Stored data
::::::::::
(* ===== verification/Trace.v ===== *)
(** * Traces of requests

    The server and the operator are clients: what they do is a sequence of
    requests.  [K] is the monad of such sequences, for any type of
    requests [call], indexed by the type of the answer, and any type
    [principal] of those who send them: an environment answers each request,
    knowing all earlier ones, and the answered requests form a trace.
    Nothing is assumed about the environment, so a theorem over all
    environments covers concurrent changes, failures and cancellation. *)

From S2P Require Import Prelude.

Section trace.
Context {principal : Type} {call : Type -> Type}.

(** An answered request and who sent it. *)
Record event := Ev {
  ev_principal : principal;
  ev_type : Type;
  ev_call : call ev_type;
  ev_answer : ev_type
}.
#[local] Arguments Ev _ {_} _ _.

Definition env : Type := forall A, list event -> principal -> call A -> A.

(** ** The monad *)

Definition K (A : Type) : Type := env -> list event -> A * list event.

Definition kret {A} (a : A) : K A := fun _ h => (a, h).
Definition kbind {A B} (m : K A) (k : A -> K B) : K B :=
  fun w h => let '(a, h') := m w h in k a w h'.
Definition request {A} (p : principal) (c : call A) : K A :=
  fun w h => let a := w A h p c in (a, h ++ [Ev p c a]).

(** ** Reasoning about traces *)

(** [m] satisfies [Q]: in every environment and after every history, [m] only
    appends to the trace, and its result with the appended events is in [Q]. *)
Definition satisfies {A} (m : K A) (Q : A -> list event -> Prop) : Prop :=
  forall w h, exists es, snd (m w h) = h ++ es /\ Q (fst (m w h)) es.

Lemma satisfies_ret {A} (a : A) (Q : A -> list event -> Prop) : Q a [] -> satisfies (kret a) Q.
Proof. intros HQ w h. exists []. by rewrite app_nil_r. Qed.

Lemma satisfies_weaken {A} (m : K A) (P Q : A -> list event -> Prop) :
  satisfies m P -> (forall a es, P a es -> Q a es) -> satisfies m Q.
Proof. intros Hm HPQ w h. destruct (Hm w h) as (es & ? & ?). eauto. Qed.

Lemma satisfies_bind {A B} (m : K A) (k : A -> K B) (P : A -> list event -> Prop) (Q : B -> list event -> Prop) :
  satisfies m P ->
  (forall a es, P a es -> satisfies (k a) (fun b es' => Q b (es ++ es'))) ->
  satisfies (kbind m k) Q.
Proof.
  intros Hm Hk w h. unfold kbind. destruct (Hm w h) as (es & Hes & HP).
  destruct (m w h) as [a h'] eqn:E; cbn in *. subst h'.
  destruct (Hk a es HP w (h ++ es)) as (es' & Hes' & HQ).
  exists (es ++ es'). by rewrite app_assoc.
Qed.

Lemma satisfies_request {A} p (c : call A) (Q : A -> list event -> Prop) :
  (forall a, Q a [Ev p c a]) -> satisfies (request p c) Q.
Proof. intros HQ w h. unfold request; cbn. eauto. Qed.

(** A request first: its event heads the trace of the rest. *)
Lemma satisfies_request_bind {A B} p (c : call A) (k : A -> K B) (Q : B -> list event -> Prop) :
  (forall a, satisfies (k a) (fun b es => Q b (Ev p c a :: es))) -> satisfies (kbind (request p c) k) Q.
Proof.
  intros Hk. eapply satisfies_bind; [by apply (satisfies_request p c (fun a es => es = [Ev p c a]))|].
  intros a es ->. apply Hk.
Qed.

(** Every event of [m] satisfies [P]. *)
Definition emits {A} (P : event -> Prop) (m : K A) : Prop :=
  satisfies m (fun _ es => Forall P es).

Lemma emits_ret {A} P (a : A) : emits P (kret a).
Proof. by apply satisfies_ret. Qed.

Lemma emits_bind {A B} P (m : K A) (k : A -> K B) :
  emits P m -> (forall a, emits P (k a)) -> emits P (kbind m k).
Proof.
  intros Hm Hk. eapply satisfies_bind; [exact Hm|]. intros a es Hes.
  eapply satisfies_weaken; [apply Hk|]. intros b es' Hes'. by apply Forall_app.
Qed.

Lemma emits_request {A} (P : event -> Prop) p (c : call A) :
  (forall a, P (Ev p c a)) -> emits P (request p c).
Proof. intros H. apply satisfies_request. by repeat constructor. Qed.

Lemma emits_weaken {A} (P Q : event -> Prop) (m : K A) :
  (forall e, P e -> Q e) -> emits P m -> emits Q m.
Proof.
  intros HPQ Hm. eapply satisfies_weaken; [exact Hm|]. intros a es H.
  by eapply Forall_impl; [exact H|].
Qed.

(** Two requirements on the events of one computation hold together. *)
Lemma emits_and {A} (P Q : event -> Prop) (m : K A) :
  emits P m -> emits Q m -> emits (fun e => P e /\ Q e) m.
Proof.
  intros HP HQ w h. destruct (HP w h) as (es & E1 & H1), (HQ w h) as (es' & E2 & H2).
  rewrite E1 in E2. apply app_inv_head in E2 as <-. exists es.
  split; [done|]. apply Forall_and; done.
Qed.

(** ** Reasoning with the history

    [runs P pre m R]: after the events [pre], every event [m] adds satisfies [P],
    which may look at all events before it, and the result and all events
    at the end satisfy [R]. *)
Definition each_after (P : list event -> event -> Prop) (pre es : list event) : Prop :=
  forall a e b, es = a ++ e :: b -> P (pre ++ a) e.

Definition runs {A} (P : list event -> event -> Prop) (pre : list event) (m : K A) (R : A -> list event -> Prop) : Prop :=
  forall w h, exists es, snd (m w h) = h ++ es /\ each_after P pre es /\ R (fst (m w h)) (pre ++ es).

Lemma each_after_app P pre es es' :
  each_after P pre es -> each_after P (pre ++ es) es' -> each_after P pre (es ++ es').
Proof.
  intros H H' a e b Hab. apply app_eq_app in Hab as (l & [[Ha Hb]|[Ha Hb]]).
  - destruct l as [|x l]; cbn in Hb.
    + rewrite app_nil_r in Ha. subst es. specialize (H' [] e b (eq_sym Hb)). by rewrite app_nil_r in H'.
    + injection Hb as <- ->. by apply (H a e l).
  - subst a. rewrite app_assoc. by apply (H' l e b).
Qed.

Lemma runs_ret {A} P pre (a : A) R : R a pre -> runs P pre (kret a) R.
Proof.
  intros HR w h. exists []. rewrite !app_nil_r. split_and!; [done| |done]. intros x e y Hx. by destruct x.
Qed.

Lemma runs_weaken {A} P pre (m : K A) R R' :
  runs P pre m R -> (forall a pre', R a pre' -> R' a pre') -> runs P pre m R'.
Proof. intros Hm HR w h. destruct (Hm w h) as (es & ? & ? & ?). exists es. auto. Qed.

Lemma runs_bind {A B} P pre (m : K A) (k : A -> K B) R1 R :
  runs P pre m R1 -> (forall a pre', R1 a pre' -> runs P pre' (k a) R) -> runs P pre (kbind m k) R.
Proof.
  intros Hm Hk w h. unfold kbind. destruct (Hm w h) as (es & Hes & HP & HR).
  destruct (m w h) as [a h'] eqn:E; cbn in *. subst h'.
  destruct (Hk a _ HR w (h ++ es)) as (es' & Hes' & HP' & HR').
  exists (es ++ es'). rewrite Hes', !app_assoc in *. split_and!; [done|by apply each_after_app|done].
Qed.

Lemma runs_satisfies {A} P pre (m : K A) R (Q : A -> list event -> Prop) :
  runs P pre m R -> satisfies m Q -> runs P pre m (fun a pre' => R a pre' /\ exists es, pre' = pre ++ es /\ Q a es).
Proof.
  intros Hm HQ w h. destruct (Hm w h) as (es & E & ? & ?), (HQ w h) as (es' & E' & ?). rewrite E in E'. apply app_inv_head in E' as <-.
  exists es. split_and!; [done..|by exists es].
Qed.

Lemma runs_request {A B} (P : list event -> event -> Prop) pre p (c : call A) (k : A -> K B) R :
  (forall a, P pre (Ev p c a)) -> (forall a, runs P (pre ++ [Ev p c a]) (k a) R) -> runs P pre (kbind (request p c) k) R.
Proof.
  intros HP Hk. apply (runs_bind P pre _ _ (fun a pre' => pre' = pre ++ [Ev p c a])); [|by intros a ? ->].
  intros w h. exists [Ev p c (w A h p c)]. split_and!; [done| |done].
  intros x e y Hx. destruct x as [|? [|]]; [|done..]. injection Hx as <- _. by rewrite app_nil_r.
Qed.

(** The same run, seen from two predicates. *)
Lemma runs_mono {A} (P P' : list event -> event -> Prop) pre (m : K A) R :
  (forall a e, P a e -> P' a e) -> runs P pre m R -> runs P' pre m R.
Proof. intros HP Hm w h. destruct (Hm w h) as (es & ? & He & ?). exists es. split_and!; [done| |done]. intros x e y Hx. eauto. Qed.
End trace.
Arguments event : clear implicits.
Arguments env : clear implicits.
Arguments K : clear implicits.
Arguments Ev {principal call} _ {_} _ _.

Declare Scope kube_scope.
Delimit Scope kube_scope with kube.

(** [let! x := m in k] runs [m]; [let? x := m in k] also returns early with
    the error of [m].  [ok? x := r in k] and [guard? r in k] do the same for a
    pure result [r]. *)
Notation "'let!' x ':=' m 'in' k" := (kbind m (fun x => k))
  (at level 10, x pattern, m at level 100, k at level 200) : kube_scope.
Notation "'let?' x ':=' m 'in' k" :=
  (kbind m (fun r => match r with Ok x => k | Err e => kret (Err e) end))
  (at level 10, x pattern, m at level 100, k at level 200) : kube_scope.
Notation "'guard?' r 'in' k" :=
  (match r with Ok _ => k | Err e => kret (Err e) end)
  (at level 10, r at level 100, k at level 200) : kube_scope.

Notation "'ok?' x ':=' r 'in' k" :=
  (match r with Ok x => k | Err e => kret (Err e) end)
  (at level 10, x pattern, r at level 100, k at level 200) : kube_scope.

(** ** Automation *)

(** Case analysis through a handler, keeping what each request was answered. *)
Ltac satisfies_step :=
  lazymatch goal with
  | |- satisfies (kret _) _ => apply satisfies_ret
  | |- satisfies (kbind (request _ _) _) _ => apply satisfies_request_bind; intros ?
  | |- satisfies (match ?x with _ => _ end) _ => destruct x eqn:?
  end.

Create HintDb kube.
#[export] Hint Resolve emits_ret emits_request : kube.

(** Case analysis through a handler, one request or branch at a time. *)
Ltac emits_step :=
  lazymatch goal with
  | |- emits _ (kret _) => apply emits_ret
  | |- emits _ (kbind _ _) => apply emits_bind; [|intros ?]
  | |- emits _ (request _ _) => apply emits_request; intros ?
  | |- emits _ (match ?x with _ => _ end) => destruct x
  | |- emits _ (let '_ := ?x in _) => destruct x
  end.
::::::::::
→ Work order
Repeat, word for word, every line from the line that contains "emits_bind; [|intros ?]" to the end of the entries; include both of those lines and no others.

→ Answer section
  | |- emits _ (kbind _ _) => apply emits_bind; [|intros ?]
  | |- emits _ (request _ _) => apply emits_request; intros ?
  | |- emits _ (match ?x with _ => _ end) => destruct x
  | |- emits _ (let '_ := ?x in _) => destruct x
  end.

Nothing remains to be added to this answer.